Discussion in 'Stillwater' started by Redcat22, Jun 12, 2013.

  1. I am going to Port Angeles for the weekend to see my grandparents and was wondering if there was anything within an hours drive that I shouldn't miss?

  2. Olympic National Park is nice. Check in @ Waterswest.com
  3. Fishing Lake Crescent would be worth it if you never have before. Was a nice report from the recent opener on this forum.

    When I was a teenager and just learning to fly fish I used to put my float tube in lake Sutherland. I would generally put in at the launch on south shore road, then kick a ways down the southern shoreline heading west till the first little cove. Then I would fish that cove. Had a lot of fun times catching cookie cutter rainbows
  4. Pooh's Ponds can be fun for a quick big trout fix. The owner maintains two ponds, $5 to fish the one for trout up to 24" and the other $25 pond for trout up to 30". Very scenic spot too. You can get directions by Googling Pooh's Ponds.
    Mark Kraniger likes this.
  5. Waters West is a great fly shop!
  6. If you have access to a boat, you might want to try Lake Crescent. I fished there a couple of days ago in the rain with Jim Speaker. Although the fishing was kind of slow, we persisted in the rain (rained nearly all day...and we fished all day), and ended up bringing to the net a few smaller (12" to 14") Beardslee Rainbows and a couple of cutthroat (exact subspecies yet to be determined).
    I brought only one cutthroat to the net (had another one on long enough to ID that it was a cutthroat), but it was a beauty! The tip-top of its dorsal fin was bright red! I didn't have my camera along, but the "other" Jim got a pic of it underwater!

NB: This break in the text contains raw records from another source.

Lemma store64_run (h : heap) (q : positive) (count v : Z) (rest : list cell) :
  h !! q = Some (counted count rest) →
  store64 order (q, 0) v h = Some (tt, <[q := counted v rest]> h).
Proof.
  intros Hq. unfold store64.
  rewrite (store_bytes_run _ (q, 0) _ _ Hq); simpl.
  - do 3 f_equal. unfold counted. rewrite !encode64_length.
    rewrite <- (encode64_length order count) at 1.
    by rewrite <- (length_fmap Val), drop_app_length.
  - done.
  - unfold counted. rewrite length_app, length_fmap, !encode64_length. lia.
Qed.

Lemma trace_refcount_run (h : heap) (buffer : Buffer) (q : positive)
    (count : Z) (rest : list cell) :
  b_data buffer = (q, 0) → h !! q = Some (counted count rest) →
  trace_refcount order DEBUG_REFCOUNT buffer h = Some (tt, h).
Proof.
  intros Hd Hq. unfold trace_refcount, c_buffer_refcount, ptr_add.
  destruct DEBUG_REFCOUNT; [|done]. rewrite Hd. simpl.
  by rewrite (bind_Some _ _ _ _ _ (load64_run _ _ _ _ Hq)).
Qed.

Lemma increment_run (h : heap) (buffer : Buffer) (q : positive)
    (count : Z) (rest : list cell) :
  b_data buffer = (q, 0) → h !! q = Some (counted count rest) →
  c_buffer_refcount_increment order DEBUG_REFCOUNT buffer h
  = Some (tt, <[q := counted (u64 (u64 count + 1)) rest]> h).
Proof.
  intros Hd Hq. unfold c_buffer_refcount_increment.
  rewrite (bind_Some _ _ _ _ _ (trace_refcount_run _ _ _ _ _ Hd Hq)).
  unfold c_buffer_refcount, ptr_add. rewrite Hd. simpl.
  rewrite (bind_Some _ _ _ _ _ (load64_run _ _ _ _ Hq)).
  by apply store64_run with count.
Qed.

Lemma decrement_run (h : heap) (buffer : Buffer) (q : positive)
    (count : Z) (rest : list cell) :
  b_data buffer = (q, 0) → h !! q = Some (counted count rest) →
  c_buffer_refcount_decrement order DEBUG_REFCOUNT buffer h
  = Some (tt, if decide (u64 count = 0) then delete q h
              else <[q := counted (u64 (u64 count - 1)) rest]> h).
Proof.
  intros Hd Hq. unfold c_buffer_refcount_decrement.
  rewrite (bind_Some _ _ _ _ _ (trace_refcount_run _ _ _ _ _ Hd Hq)).
  unfold c_buffer_refcount, ptr_add. rewrite Hd. simpl.
  rewrite (bind_Some _ _ _ _ _ (load64_run _ _ _ _ Hq)).
  rewrite (bind_Some _ _ _ _ _ (store64_run _ _ _ _ _ Hq)).
  destruct (decide (u64 count = 0)) as [_|_]; [|done].
  unfold c_buffer_destruct, free. rewrite Hd. simpl.
  by rewrite lookup_insert_eq, delete_insert_eq.
Qed.
End RefcountProperties.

    I'll let Jim give his full report when he returns, as this was his gig, and I just joined him for one day.

    It wasn't the hottest trout fishing, but it was cool to finally catch and experience a Beardslee 'bow close up. Words can't do these beautiful, bluebacked trout justice. You'll have to see Jim's pics when he posts them.

    I'll give you a couple of tips. Use a Kokanee fry pattern. Blueback/whitebelly. Troll it on a deep sinking line, or cast it to the shoreline using a type 3 full-sinker. Experiment with retrieves. The fry we saw looked to be about 2 1/2" to 3" long already. Somehow, I managed to flail a 2" streamer 40' using an old Cortland 333 6 wt. type 3 full-sinking line on my 9' TFO Jim Teeny 4 wt. And it didn't seem to hurt my arm! :)

    You can see the bottom at 55 feet or so. The trout can easily see you if you are standing in your boat and casting. You can observe some trout cruising, if you wear your polaroids.

    Also, I just checked the river gages, and it looks like some of them are dropping into fishable levels!

    However, I am going surfing today, since it looks just about right for an old man.:cool:
    Jeff Dodd likes this.
  7. I know this may sound crazy, but Seiku is right up the Strait and if you have a boat to make it out you might want to consider the sea bass/rock bass.
  8. Even if you don't have a boat, there's plenty of places to fish Crescent from shore!
  9. We saw a guy casting a fly from a roadside pullout off of 101, and waved at him as we drove by.